§ **Task item**: Of all the lines below, return only those starting with the line holding "Proof. intros H. unfold StunMessage_parse." and going on through the line holding "apply Forall_app in Hb as [Bt Br].", exactly as written.

§ **Study material**:
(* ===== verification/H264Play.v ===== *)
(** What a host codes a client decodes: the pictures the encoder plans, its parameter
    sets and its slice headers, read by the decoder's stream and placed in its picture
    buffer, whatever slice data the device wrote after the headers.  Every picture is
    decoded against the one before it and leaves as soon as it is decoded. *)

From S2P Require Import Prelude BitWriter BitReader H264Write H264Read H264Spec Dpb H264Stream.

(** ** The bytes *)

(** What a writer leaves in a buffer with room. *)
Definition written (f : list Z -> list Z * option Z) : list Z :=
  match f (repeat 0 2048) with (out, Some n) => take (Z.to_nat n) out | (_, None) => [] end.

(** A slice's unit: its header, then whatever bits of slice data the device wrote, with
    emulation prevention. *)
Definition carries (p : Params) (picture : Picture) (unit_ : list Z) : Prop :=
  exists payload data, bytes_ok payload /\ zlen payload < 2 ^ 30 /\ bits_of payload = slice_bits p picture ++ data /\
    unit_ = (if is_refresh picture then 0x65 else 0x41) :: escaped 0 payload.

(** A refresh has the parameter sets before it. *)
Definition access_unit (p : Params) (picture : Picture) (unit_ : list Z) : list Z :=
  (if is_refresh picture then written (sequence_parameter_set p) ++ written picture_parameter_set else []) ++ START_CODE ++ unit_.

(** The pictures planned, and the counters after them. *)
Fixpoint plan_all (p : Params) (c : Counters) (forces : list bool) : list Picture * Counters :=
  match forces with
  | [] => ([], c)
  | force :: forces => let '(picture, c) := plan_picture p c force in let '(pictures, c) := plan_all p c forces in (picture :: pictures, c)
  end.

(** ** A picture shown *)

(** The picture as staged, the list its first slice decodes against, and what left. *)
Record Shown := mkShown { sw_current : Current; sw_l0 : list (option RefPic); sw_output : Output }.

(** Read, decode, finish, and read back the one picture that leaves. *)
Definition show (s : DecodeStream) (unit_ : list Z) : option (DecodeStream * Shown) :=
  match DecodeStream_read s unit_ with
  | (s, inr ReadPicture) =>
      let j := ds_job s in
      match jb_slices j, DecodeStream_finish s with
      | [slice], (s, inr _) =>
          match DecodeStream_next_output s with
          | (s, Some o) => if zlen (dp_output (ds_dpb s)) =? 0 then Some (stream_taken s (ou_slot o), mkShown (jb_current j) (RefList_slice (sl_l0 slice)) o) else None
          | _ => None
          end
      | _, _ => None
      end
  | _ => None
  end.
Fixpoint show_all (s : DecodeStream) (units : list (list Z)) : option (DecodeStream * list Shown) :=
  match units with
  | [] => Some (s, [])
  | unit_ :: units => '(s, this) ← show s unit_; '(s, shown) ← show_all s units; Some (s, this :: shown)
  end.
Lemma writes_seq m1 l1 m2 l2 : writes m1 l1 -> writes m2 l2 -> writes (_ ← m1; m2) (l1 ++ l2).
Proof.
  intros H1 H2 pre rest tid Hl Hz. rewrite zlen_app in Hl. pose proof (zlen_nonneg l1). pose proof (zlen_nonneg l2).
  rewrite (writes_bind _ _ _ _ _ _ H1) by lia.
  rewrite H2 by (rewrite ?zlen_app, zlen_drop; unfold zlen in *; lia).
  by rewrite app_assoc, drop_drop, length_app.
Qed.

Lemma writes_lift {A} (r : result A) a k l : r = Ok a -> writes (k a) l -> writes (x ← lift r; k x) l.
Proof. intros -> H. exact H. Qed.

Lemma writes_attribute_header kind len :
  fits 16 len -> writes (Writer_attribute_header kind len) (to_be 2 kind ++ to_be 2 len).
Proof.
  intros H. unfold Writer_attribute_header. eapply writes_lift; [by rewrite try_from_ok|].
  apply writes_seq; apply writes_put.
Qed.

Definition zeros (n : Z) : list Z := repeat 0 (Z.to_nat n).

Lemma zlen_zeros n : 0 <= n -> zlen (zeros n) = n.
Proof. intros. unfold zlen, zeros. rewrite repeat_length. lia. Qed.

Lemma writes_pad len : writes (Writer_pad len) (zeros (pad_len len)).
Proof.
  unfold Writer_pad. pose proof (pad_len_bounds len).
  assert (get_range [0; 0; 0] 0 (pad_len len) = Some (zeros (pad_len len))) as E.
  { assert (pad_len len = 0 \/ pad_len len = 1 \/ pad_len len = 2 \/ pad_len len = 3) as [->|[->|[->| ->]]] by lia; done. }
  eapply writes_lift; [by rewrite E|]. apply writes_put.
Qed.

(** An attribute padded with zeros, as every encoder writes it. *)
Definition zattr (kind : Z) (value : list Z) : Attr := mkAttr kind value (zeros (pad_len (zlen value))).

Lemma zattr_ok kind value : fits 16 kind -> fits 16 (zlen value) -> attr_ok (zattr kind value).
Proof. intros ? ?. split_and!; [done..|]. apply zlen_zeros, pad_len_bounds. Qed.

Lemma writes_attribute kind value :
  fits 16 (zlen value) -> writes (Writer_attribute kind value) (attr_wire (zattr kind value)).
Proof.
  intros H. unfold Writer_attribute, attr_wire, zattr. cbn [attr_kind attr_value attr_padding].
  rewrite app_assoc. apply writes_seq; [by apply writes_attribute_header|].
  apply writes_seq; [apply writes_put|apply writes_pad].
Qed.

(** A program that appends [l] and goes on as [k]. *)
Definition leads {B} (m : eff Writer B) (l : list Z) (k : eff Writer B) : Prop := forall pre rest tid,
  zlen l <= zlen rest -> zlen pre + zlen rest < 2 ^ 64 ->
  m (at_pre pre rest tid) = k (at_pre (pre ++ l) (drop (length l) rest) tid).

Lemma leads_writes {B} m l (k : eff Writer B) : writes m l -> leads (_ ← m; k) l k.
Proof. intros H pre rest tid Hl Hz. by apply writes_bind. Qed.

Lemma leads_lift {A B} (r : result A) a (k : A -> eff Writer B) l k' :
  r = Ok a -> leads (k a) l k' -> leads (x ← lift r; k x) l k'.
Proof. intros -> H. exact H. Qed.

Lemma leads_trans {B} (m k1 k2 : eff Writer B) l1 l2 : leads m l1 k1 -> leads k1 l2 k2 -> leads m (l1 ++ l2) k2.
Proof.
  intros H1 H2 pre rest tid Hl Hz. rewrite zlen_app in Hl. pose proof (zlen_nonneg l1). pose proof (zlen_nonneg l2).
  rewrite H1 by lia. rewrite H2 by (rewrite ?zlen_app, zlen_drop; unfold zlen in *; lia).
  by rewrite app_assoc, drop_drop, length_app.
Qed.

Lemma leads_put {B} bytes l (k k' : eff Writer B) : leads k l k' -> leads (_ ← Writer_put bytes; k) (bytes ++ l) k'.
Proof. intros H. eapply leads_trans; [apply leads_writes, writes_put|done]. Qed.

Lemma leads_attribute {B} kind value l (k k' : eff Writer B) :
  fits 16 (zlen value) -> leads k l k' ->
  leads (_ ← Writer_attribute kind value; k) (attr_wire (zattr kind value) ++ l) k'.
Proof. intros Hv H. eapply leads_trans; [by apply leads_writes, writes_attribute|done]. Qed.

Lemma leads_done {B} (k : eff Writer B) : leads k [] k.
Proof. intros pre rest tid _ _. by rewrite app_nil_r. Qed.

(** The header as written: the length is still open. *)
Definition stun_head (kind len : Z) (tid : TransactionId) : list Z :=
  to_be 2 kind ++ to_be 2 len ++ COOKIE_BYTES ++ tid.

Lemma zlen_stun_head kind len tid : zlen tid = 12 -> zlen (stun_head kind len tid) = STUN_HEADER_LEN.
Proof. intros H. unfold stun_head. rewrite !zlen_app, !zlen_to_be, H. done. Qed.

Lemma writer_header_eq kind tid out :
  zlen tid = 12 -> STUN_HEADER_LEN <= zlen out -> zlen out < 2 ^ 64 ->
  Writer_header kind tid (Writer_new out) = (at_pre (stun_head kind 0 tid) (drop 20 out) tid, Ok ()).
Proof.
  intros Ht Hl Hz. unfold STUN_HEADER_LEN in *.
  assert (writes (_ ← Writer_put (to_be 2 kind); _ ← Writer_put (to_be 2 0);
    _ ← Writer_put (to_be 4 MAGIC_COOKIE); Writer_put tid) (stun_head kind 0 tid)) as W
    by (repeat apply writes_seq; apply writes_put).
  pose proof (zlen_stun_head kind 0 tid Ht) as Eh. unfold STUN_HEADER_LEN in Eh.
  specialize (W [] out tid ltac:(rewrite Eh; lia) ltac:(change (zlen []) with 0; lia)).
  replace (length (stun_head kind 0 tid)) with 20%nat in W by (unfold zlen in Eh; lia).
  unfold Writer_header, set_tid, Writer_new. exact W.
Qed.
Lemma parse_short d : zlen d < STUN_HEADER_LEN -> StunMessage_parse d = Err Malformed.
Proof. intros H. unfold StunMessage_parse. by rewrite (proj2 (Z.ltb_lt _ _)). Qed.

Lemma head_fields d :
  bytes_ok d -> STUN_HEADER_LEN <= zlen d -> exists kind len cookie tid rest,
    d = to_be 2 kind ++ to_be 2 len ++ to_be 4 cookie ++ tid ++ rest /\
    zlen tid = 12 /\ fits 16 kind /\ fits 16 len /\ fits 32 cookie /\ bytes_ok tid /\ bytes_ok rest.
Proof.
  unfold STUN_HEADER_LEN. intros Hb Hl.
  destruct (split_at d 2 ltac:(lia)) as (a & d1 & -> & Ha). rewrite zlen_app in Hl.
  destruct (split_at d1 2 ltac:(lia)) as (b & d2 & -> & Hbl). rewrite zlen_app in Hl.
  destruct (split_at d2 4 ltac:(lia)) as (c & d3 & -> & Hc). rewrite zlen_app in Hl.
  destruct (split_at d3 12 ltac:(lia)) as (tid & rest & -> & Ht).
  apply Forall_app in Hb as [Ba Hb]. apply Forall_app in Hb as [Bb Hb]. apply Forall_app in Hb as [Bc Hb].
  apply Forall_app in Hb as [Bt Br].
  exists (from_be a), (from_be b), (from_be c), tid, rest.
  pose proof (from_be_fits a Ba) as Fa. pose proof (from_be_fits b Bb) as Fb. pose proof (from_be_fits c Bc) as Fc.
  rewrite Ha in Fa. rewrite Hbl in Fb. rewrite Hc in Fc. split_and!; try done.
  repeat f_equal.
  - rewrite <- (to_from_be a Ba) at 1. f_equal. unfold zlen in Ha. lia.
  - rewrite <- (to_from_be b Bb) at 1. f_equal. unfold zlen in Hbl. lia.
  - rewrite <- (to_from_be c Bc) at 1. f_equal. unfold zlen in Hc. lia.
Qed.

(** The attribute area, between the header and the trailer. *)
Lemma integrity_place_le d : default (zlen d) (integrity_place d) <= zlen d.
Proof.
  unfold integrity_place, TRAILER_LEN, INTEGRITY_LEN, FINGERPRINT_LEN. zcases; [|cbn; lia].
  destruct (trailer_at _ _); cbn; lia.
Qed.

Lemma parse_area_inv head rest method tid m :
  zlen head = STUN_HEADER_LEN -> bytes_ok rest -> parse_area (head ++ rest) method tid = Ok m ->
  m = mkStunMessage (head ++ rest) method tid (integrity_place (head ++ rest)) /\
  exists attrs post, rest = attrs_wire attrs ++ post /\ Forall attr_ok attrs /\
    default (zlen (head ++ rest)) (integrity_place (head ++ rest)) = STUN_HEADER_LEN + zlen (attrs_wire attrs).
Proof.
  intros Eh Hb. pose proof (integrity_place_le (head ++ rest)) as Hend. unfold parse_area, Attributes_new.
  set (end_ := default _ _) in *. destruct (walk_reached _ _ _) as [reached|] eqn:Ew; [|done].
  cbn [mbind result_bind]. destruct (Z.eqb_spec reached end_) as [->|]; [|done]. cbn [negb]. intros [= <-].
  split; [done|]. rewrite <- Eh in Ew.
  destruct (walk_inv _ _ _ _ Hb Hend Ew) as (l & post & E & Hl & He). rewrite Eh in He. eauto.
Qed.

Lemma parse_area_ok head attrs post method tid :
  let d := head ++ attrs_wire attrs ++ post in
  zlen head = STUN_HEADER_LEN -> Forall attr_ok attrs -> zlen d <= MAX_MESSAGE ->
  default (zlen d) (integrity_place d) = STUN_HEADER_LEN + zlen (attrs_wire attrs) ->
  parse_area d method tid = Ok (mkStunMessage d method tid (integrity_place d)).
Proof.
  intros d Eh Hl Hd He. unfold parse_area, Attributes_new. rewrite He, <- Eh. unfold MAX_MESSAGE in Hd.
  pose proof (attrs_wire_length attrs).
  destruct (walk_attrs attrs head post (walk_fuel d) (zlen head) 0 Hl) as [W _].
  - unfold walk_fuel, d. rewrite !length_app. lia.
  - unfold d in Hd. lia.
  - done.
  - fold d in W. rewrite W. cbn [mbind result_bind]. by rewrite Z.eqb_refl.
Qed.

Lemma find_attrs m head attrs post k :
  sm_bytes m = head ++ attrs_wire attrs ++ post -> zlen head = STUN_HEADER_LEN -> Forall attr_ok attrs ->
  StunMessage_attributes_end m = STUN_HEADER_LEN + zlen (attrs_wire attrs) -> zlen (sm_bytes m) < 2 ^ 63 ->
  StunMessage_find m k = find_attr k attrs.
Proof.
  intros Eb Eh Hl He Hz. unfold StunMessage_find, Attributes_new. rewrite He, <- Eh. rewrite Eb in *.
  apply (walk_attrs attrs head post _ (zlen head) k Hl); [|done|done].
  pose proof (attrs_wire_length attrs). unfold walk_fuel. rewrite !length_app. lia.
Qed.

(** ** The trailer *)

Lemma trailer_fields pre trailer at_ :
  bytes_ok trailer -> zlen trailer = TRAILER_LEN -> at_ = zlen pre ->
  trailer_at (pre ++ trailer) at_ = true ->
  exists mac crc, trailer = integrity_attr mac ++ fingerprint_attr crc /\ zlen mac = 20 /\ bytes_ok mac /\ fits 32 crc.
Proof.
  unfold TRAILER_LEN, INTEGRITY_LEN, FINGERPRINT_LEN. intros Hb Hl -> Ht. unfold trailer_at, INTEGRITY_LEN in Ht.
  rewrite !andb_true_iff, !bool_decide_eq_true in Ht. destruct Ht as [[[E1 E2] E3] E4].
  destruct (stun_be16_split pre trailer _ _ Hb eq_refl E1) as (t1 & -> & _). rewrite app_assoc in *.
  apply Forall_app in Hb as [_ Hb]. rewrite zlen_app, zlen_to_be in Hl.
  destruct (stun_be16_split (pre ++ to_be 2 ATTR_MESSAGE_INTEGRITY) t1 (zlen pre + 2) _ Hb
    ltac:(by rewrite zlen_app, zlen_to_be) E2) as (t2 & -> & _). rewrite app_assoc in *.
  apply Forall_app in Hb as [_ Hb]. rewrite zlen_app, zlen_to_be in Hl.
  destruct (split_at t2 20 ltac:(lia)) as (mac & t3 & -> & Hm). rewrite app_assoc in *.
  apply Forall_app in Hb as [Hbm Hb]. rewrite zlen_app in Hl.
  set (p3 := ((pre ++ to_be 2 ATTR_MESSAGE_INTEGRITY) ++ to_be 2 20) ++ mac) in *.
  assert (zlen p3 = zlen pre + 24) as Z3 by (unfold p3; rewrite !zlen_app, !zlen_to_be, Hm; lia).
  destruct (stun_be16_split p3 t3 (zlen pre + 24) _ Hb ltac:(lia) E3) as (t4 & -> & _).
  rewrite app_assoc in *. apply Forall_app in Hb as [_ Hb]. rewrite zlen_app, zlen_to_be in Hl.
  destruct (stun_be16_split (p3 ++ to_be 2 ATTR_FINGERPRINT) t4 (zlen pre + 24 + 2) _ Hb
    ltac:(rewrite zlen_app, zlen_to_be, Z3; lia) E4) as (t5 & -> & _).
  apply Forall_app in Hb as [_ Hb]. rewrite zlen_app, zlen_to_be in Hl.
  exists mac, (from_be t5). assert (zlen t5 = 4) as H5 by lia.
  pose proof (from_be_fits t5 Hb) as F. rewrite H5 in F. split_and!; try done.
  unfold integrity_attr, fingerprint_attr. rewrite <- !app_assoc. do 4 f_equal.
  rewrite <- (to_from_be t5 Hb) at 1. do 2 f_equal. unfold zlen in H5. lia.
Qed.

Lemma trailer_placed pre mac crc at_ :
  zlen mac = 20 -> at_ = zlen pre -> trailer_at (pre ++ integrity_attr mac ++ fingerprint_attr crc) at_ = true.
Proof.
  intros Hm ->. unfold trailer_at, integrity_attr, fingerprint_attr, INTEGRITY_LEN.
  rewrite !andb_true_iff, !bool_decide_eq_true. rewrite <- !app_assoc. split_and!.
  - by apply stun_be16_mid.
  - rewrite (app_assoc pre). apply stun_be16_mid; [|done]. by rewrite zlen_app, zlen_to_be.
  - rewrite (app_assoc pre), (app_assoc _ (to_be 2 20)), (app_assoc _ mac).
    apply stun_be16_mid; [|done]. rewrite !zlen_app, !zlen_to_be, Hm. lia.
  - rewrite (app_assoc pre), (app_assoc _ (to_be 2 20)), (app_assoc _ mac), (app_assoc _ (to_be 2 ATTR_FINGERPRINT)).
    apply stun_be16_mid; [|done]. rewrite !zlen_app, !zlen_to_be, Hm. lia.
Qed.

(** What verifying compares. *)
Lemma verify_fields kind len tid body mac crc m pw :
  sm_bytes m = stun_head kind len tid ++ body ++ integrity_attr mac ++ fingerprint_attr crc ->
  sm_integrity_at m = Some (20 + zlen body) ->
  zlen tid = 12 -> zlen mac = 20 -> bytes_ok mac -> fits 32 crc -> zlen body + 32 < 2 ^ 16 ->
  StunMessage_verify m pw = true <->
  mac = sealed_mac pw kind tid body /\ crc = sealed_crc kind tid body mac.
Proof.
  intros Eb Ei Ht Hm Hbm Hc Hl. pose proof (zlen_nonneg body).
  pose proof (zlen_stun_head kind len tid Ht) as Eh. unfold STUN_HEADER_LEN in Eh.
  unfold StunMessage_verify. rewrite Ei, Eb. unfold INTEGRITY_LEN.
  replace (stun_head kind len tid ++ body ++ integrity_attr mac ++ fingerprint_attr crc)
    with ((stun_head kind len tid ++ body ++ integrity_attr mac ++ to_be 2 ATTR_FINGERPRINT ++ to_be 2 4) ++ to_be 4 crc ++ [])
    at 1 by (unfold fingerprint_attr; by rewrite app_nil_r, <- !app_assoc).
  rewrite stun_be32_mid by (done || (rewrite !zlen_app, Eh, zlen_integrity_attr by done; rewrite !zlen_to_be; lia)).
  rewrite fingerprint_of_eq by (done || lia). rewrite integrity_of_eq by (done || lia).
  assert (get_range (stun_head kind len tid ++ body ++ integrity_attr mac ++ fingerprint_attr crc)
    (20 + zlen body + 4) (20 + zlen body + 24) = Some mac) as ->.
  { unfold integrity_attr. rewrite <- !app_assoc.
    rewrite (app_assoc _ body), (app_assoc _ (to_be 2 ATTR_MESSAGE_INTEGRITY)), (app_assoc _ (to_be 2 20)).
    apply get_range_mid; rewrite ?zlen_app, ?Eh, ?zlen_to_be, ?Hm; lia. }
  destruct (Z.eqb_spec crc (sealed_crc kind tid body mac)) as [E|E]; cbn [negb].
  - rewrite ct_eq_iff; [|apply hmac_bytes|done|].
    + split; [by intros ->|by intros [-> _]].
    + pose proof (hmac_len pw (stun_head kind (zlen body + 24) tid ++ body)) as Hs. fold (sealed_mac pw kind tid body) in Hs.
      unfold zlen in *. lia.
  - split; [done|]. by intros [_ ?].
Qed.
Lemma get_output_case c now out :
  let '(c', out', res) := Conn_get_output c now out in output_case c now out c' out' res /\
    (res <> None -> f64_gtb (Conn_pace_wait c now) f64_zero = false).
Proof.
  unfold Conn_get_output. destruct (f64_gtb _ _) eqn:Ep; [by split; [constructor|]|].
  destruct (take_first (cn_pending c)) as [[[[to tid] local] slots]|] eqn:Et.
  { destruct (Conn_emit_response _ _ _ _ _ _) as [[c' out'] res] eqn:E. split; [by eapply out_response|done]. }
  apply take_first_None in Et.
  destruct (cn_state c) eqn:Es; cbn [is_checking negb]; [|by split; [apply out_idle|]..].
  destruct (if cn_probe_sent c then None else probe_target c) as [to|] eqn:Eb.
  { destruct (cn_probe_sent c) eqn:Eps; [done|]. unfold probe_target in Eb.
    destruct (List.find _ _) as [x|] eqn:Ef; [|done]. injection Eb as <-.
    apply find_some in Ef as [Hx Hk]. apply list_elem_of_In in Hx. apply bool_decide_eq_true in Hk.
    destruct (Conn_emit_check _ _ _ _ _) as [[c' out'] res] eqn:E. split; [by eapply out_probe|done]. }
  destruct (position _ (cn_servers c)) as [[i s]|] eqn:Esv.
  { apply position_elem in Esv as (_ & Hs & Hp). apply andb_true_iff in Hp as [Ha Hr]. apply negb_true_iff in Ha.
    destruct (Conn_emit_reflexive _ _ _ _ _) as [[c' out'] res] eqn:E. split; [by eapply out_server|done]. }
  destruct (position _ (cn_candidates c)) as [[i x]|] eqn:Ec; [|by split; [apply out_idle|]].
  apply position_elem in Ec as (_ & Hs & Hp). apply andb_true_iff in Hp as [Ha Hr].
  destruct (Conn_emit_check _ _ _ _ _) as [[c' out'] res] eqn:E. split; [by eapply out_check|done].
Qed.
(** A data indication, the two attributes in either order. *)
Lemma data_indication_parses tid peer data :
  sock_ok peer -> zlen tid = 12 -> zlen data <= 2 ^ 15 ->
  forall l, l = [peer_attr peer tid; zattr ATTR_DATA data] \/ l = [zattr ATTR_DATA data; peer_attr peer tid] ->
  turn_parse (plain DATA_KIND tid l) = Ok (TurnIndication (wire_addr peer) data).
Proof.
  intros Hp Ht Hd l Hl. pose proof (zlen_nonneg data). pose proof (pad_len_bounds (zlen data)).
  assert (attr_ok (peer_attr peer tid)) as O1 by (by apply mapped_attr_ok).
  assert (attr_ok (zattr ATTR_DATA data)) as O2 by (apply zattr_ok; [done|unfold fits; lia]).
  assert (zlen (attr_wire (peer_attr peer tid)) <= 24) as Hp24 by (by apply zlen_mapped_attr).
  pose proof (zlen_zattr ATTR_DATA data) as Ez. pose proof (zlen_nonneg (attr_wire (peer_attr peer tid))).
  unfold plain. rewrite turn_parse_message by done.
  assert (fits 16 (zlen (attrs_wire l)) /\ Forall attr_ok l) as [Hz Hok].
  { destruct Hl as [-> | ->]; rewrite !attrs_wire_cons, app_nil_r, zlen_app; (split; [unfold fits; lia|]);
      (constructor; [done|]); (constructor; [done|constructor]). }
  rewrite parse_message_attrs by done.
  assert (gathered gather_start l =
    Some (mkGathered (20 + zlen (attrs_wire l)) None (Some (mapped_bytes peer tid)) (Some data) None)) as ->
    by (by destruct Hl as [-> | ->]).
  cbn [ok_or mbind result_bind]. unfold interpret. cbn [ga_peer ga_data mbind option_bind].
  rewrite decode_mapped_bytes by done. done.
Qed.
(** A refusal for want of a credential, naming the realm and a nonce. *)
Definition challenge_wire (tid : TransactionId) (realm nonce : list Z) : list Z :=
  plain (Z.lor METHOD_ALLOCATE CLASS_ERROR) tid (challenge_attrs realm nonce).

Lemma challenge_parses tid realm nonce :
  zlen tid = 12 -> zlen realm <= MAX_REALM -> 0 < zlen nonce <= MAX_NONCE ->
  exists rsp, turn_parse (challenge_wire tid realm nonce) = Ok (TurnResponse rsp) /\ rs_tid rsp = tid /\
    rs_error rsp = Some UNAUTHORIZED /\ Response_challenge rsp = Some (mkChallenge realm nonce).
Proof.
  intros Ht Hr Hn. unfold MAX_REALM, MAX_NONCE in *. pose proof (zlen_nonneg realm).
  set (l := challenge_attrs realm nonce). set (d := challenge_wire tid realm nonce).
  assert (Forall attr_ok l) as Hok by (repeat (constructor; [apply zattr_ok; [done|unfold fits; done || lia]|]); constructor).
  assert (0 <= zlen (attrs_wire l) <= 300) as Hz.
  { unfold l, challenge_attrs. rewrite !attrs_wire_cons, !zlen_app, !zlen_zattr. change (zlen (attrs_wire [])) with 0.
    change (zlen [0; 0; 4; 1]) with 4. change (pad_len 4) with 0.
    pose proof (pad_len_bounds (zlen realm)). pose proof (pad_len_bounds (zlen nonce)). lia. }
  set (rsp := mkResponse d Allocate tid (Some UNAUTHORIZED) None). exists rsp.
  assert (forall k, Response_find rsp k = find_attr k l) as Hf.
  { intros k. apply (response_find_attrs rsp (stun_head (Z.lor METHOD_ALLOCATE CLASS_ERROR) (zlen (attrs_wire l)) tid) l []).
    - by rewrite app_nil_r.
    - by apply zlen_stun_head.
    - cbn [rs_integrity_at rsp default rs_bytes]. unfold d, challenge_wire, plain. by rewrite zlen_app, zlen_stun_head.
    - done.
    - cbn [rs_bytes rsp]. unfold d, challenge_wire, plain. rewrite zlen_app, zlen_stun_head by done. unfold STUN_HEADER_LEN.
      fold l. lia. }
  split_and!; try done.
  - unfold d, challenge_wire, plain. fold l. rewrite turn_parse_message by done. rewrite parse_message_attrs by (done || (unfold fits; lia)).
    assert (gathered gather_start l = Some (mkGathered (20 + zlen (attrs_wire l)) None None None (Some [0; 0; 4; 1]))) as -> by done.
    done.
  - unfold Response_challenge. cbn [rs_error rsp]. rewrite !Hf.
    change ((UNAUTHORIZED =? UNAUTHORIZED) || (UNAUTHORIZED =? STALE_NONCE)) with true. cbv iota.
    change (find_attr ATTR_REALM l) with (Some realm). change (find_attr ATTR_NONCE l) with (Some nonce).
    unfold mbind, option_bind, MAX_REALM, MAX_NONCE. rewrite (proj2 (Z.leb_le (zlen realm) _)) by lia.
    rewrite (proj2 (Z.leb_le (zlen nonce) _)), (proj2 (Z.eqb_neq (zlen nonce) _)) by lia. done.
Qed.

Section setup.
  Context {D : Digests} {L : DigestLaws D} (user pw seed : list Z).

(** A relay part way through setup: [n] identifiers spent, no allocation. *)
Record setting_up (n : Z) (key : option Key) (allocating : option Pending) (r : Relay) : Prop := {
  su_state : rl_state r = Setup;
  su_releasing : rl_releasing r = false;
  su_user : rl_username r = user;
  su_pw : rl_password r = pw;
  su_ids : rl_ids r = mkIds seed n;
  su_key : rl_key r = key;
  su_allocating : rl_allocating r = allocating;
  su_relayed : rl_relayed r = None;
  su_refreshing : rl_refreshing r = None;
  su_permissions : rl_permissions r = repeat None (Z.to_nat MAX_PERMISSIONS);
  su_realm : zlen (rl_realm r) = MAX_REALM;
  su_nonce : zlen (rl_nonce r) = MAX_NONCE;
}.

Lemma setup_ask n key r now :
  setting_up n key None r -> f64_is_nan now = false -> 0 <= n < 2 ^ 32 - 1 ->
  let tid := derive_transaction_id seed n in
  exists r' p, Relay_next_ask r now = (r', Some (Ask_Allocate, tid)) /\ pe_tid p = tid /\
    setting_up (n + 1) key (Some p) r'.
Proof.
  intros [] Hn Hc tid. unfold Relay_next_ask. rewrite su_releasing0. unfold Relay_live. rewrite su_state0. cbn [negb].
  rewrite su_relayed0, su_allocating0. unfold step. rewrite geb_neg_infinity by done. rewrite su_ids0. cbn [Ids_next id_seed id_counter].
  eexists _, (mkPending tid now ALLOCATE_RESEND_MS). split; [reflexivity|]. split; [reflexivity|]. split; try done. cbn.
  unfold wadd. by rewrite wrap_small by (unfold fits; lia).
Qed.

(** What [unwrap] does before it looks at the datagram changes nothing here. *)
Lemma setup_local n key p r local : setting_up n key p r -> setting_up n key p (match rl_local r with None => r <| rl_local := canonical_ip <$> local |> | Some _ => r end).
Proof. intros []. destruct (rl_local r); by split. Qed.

§ **Finished exercise**:
Proof. intros H. unfold StunMessage_parse. by rewrite (proj2 (Z.ltb_lt _ _)). Qed.

Lemma head_fields d :
  bytes_ok d -> STUN_HEADER_LEN <= zlen d -> exists kind len cookie tid rest,
    d = to_be 2 kind ++ to_be 2 len ++ to_be 4 cookie ++ tid ++ rest /\
    zlen tid = 12 /\ fits 16 kind /\ fits 16 len /\ fits 32 cookie /\ bytes_ok tid /\ bytes_ok rest.
Proof.
  unfold STUN_HEADER_LEN. intros Hb Hl.
  destruct (split_at d 2 ltac:(lia)) as (a & d1 & -> & Ha). rewrite zlen_app in Hl.
  destruct (split_at d1 2 ltac:(lia)) as (b & d2 & -> & Hbl). rewrite zlen_app in Hl.
  destruct (split_at d2 4 ltac:(lia)) as (c & d3 & -> & Hc). rewrite zlen_app in Hl.
  destruct (split_at d3 12 ltac:(lia)) as (tid & rest & -> & Ht).
  apply Forall_app in Hb as [Ba Hb]. apply Forall_app in Hb as [Bb Hb]. apply Forall_app in Hb as [Bc Hb].
  apply Forall_app in Hb as [Bt Br].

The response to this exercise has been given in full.